Returning from the bereavement list following the death of his grandmother Brigada Gonzalez, the Mets outfielder crushed the first pitch he saw Saturday, circled the bases, blessed himself and looked toward the great beyond with clasped hands.
“That’s something for the people who are up in heaven, my loved ones that are up there, just hoping they are proud of me,” Marte said after the Mets beat the Rockies 5-1 in Game 1 of a split doubleheader at Coors Field .
The Mets lost 11-3 in the nightcap, after the Rockies used a seven-run sixth inning against Adonis Medina and Chasen Shreve to take control.
Backup catcher Brian Serven smashed two home runs — his first career major league hits. The Mets, who split their second doubleheader in five days, had snapped a three-game winning streak.
Marte’s two-run blast against German Marquez in the first inning sent the Mets on a course from which they never veered in Game 1.
Marte said the loss of his grandmother was difficult given that she had raised him since he was 10 years old, following his mother’s passing.
“She was the person that raised me and my two sisters, so everything we have today from our growth, our maturity, we learned it from her,” Marte said. “She taught us everything. It’s sad for the whole family, but you just have to continue to move forward.
“It was special. It’s not that much different from the other home runs, but she would always support me, she would always give me this prayer I like to say right before a game and that is what I kind of remembered most on a day like today.”
In the third-base dugout, manager Buck Showalter said he struggled to contain his emotions.
“I am glad I had glasses on,” Showalter said, noting that the Mets retrieved the ball for Marte.
Marte’s homer provided a cushion for Carlos Carrasco before he threw a pitch in his first career start at Coors Field.
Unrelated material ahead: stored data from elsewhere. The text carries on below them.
(* ===== verification/Namespace.v ===== *)
(** Application discovery namespaces (crates/connectivity/namespace.rs): how a
    tag becomes a namespace that does not show it, and the compatibility
    protocol of crates/connectivity/discovery.rs
    ([application_protocol_version]) that proves an equal set of namespaces. *)

From S2P Require Import Prelude Text Bytes BTree Common Relay Storage.
From Stdlib Require Import Strings.Byte Ascii.

#[local] Open Scope Z_scope.

Definition DISCOVERY_NAMESPACE_PREFIX : string := "p2p-net".
Definition DISCOVERY_NAMESPACE_HASH_CONTEXT : string := "p2p-net.discovery.namespace.v1".
Definition DEFAULT_DISCOVERY_TAG : string := "__default_application_mesh__".
Definition MAX_DISCOVERY_APP_ID_LEN : Z := 64.
Definition MAX_DISCOVERY_TAG_LEN : Z := 256.
Definition MAX_DISCOVERY_TAGS : Z := 64.

Inductive DiscoveryNamespacePrivacy : Type := Hashed | ReadableUnsafe.

#[global] Instance DiscoveryNamespacePrivacy_eq_dec : EqDecision DiscoveryNamespacePrivacy.
Proof. solve_decision. Defined.

Definition privacy_as_str (p : DiscoveryNamespacePrivacy) : string :=
  match p with Hashed => "hashed" | ReadableUnsafe => "readable_unsafe" end.

Record DiscoveryNamespaceConfig := {
  ns_app_id : string;
  ns_tags : list string;
  ns_privacy : DiscoveryNamespacePrivacy;
  ns_allow_readable_tags : bool;
}.

Definition DiscoveryNamespaceConfig_default : DiscoveryNamespaceConfig :=
  {| ns_app_id := "p2p-net"; ns_tags := []; ns_privacy := Hashed; ns_allow_readable_tags := false |}.

Record DiscoveryNamespace := {
  dn_network_id : Z;
  dn_app_id : string;
  dn_namespace : string;
  dn_tag_fingerprint_hex : string;
  dn_privacy : DiscoveryNamespacePrivacy;
}.

(** * Segments *)
Definition is_continuation (c : ascii) : bool := bool_decide (128 <= code c <= 191).

(** What one byte of the text adds to [out]: an ASCII character is its own, and
    a longer character is one dash, written at its first byte. *)
Definition segment_char (c : ascii) : list ascii :=
  if is_ascii_alphanumeric c then [to_ascii_lowercase_char c]
  else if bool_decide (c = "-"%char \/ c = "_"%char \/ c = "."%char) then [c]
  else if is_continuation c then []
  else ["-"%char].

(** [str::replace] of two dashes by one, left to right. *)
Fixpoint replace_dashes (l : list ascii) : list ascii :=
  match l with
  | [] => []
  | c :: rest =>
      match rest with
      | d :: rest' => if decide (c = "-"%char /\ d = "-"%char) then "-"%char :: replace_dashes rest'
                      else c :: replace_dashes rest
      | [] => [c]
      end
  end.

Fixpoint contains_dashes (l : list ascii) : bool :=
  match l with
  | [] => false
  | c :: rest => bool_decide (c = "-"%char /\ head rest = Some "-"%char) || contains_dashes rest
  end.

Definition collapse_step (l : list ascii) : option (list ascii) :=
  if contains_dashes l then Some (replace_dashes l) else None.

(** The [while] loop. *)
Definition collapse_dashes (l : list ascii) : list ascii := loop collapse_step (length l) l.
Definition apply_client_state (sn : ClientSnapshot) (s : RelayClient) : ClientSnapshot :=
  let relayed := bt_iter (relayed_listen_addrs s) in {|
  sn_public_addr := match sn_public_addr sn with Some a => Some a | None => head relayed end;
  sn_client_reservations := Z.of_nat (size (relay_client_reservations s));
  sn_client_reservation_attempts := relay_client_reservation_attempts s;
  sn_client_reservation_failures := relay_client_reservation_failures s;
  sn_relayed_listen_addresses := relayed;
  sn_private_relayed_listen_addresses := bt_iter (private_relayed_listen_addrs s) |}.

(** * The handlers *)
Record ClientCtx := {
  cx_client : RelayClient;
  cx_external : ExternalAddressCandidates;
  cx_snapshot : ClientSnapshot;
  cx_pulses : list string;
}.

(** The environment of the handlers: [cfg!(windows)], [Multiaddr::empty()] and
    the local peer id. *)
Record ClientEnv := { env_windows : bool; env_empty : Multiaddr; env_local : PeerId }.

(** The external candidates and the relay state, both updated by one address. *)
Definition confirm_relayed_listen_addr (env : ClientEnv) (st : ExternalAddressCandidates * RelayClient)
    (address : Multiaddr) : ExternalAddressCandidates * RelayClient :=
  let '(external, s) := st in
  if relayed_route_has_public_relay_endpoint (env_empty env) address then
    (add_confirmed (env_windows env) external address,
     upd_relayed_listen_addrs (fun a => {[addr_to_string address]} ∪ a) s)
  else (external, upd_private_relayed_listen_addrs (fun a => {[addr_to_string address]} ∪ a) s).

Inductive ClientEvent : Type :=
| ClientReservationReqAccepted (relay_peer : PeerId) (renewal : bool)
| OutboundCircuitEstablished (relay_peer : PeerId)
| InboundCircuitEstablished (src_peer : PeerId).

Definition client_bool_text (b : bool) : string := if b then "true" else "false".

Definition client_reservation_accepted (env : ClientEnv) (external : ExternalAddressCandidates) (s : RelayClient)
    (relay : PeerId) : ExternalAddressCandidates * RelayClient :=
  let s := upd_reservation_attempted (fun _ => true) s in
  let s := upd_relay_client_reservations (fun r => {[relay]} ∪ r) s in
  let s := upd_reservation_retries (fun r => accepted r relay) s in
  let '(external, s) :=
    foldl (confirm_relayed_listen_addr env) (external, s) (requested_routes s relay (env_local env)) in
  match pending_relay_listen_addrs s !! relay with
  | Some addresses =>
      let s := upd_pending_relay_listen_addrs (delete relay) s in
      foldl (confirm_relayed_listen_addr env) (external, s) (omap (fun a => ok (addr_parse a)) (bt_iter addresses))
  | None => (external, s)
  end.

Definition client_handle_event (env : ClientEnv) (ev : ClientEvent) (c : ClientCtx) : ClientCtx :=
  let '(external, s, line) :=
    match ev with
    | ClientReservationReqAccepted relay renewal =>
        (client_reservation_accepted env (cx_external c) (cx_client c) relay,
         "relay_client reservation accepted relay=" +:+ peer_to_string relay +:+ " renewal=" +:+ client_bool_text renewal)
    | OutboundCircuitEstablished relay =>
        (cx_external c, cx_client c,
         "relay_client outbound relayed circuit established relay=" +:+ peer_to_string relay)
    | InboundCircuitEstablished src =>
        (cx_external c, cx_client c,
         "relay_client inbound relayed circuit established src=" +:+ peer_to_string src)
    end in
  {| cx_client := s; cx_external := external; cx_snapshot := apply_client_state (cx_snapshot c) s;
     cx_pulses := push_pulse (cx_pulses c) line |}.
Carrasco rebounded from a rough start against the Mariners by allowing one earned run on seven hits over 5 ¹/₃ innings. The right-hander allowed only one hit for extra bases and didn’t walk a batter.
“It’s completely different and weird,” Carrasco said of pitching a mile above sea level. “I was out of breath out there, just taking my time between pitches. I went out there and made my pitches and we won the game. That’s the important thing.”
The doubleheader was necessitated by Friday’s postponement due to wintery conditions, the second straight season in which a Mets visit to Colorado included a snow out.
No stranger to doubleheaders, the Mets played their fifth of the season and 19th since the beginning of 2021 (by far the most of any MLB team). This season the Mets have split three doubleheaders and won two.
Patrick Mazeika stroked a two-run double in the second that extended the Mets’ lead to 4-0. Dominic Smith reached on Jose Iglesias’ error leading off and Luis Guillorme singled before Mazieka delivered.
Francisco Lindor brought in the Mets’ fifth run with a two-out single in the sixth. Guillorme’s third single of the game started the rally and Marte also singled.
Drew Smith fired a perfect seventh inning for the Mets. Seth Lugo pitched two scoreless innings to finish it. The six-out appearance was Lugo’s longest of the season.
“The first inning or two [Carrasco] scuffled a little bit,” Showalter said. “I wasn’t sure what we were going to be able to get there, but he found a way. Carlos was good. I just didn’t know how far to push him. I was going hitter to hitter with him for three or four guys there.”
Trevor Williams allowed four earned runs on three hits — which included homers to CJ Cron and Serven — in the nightcap.
Tomas Nido and Brandon Nimmo each drove in a run in the second inning to tie it 2-2, but Serven’s two-run blast in the bottom of the inning put the Mets back in a deficit.
JD Davis’ RBI single in the sixth got the Mets as close as 4-3, before Medina and Shreve were ambushed. Serven’s second two-run homer of the game was the inning’s loudest hit.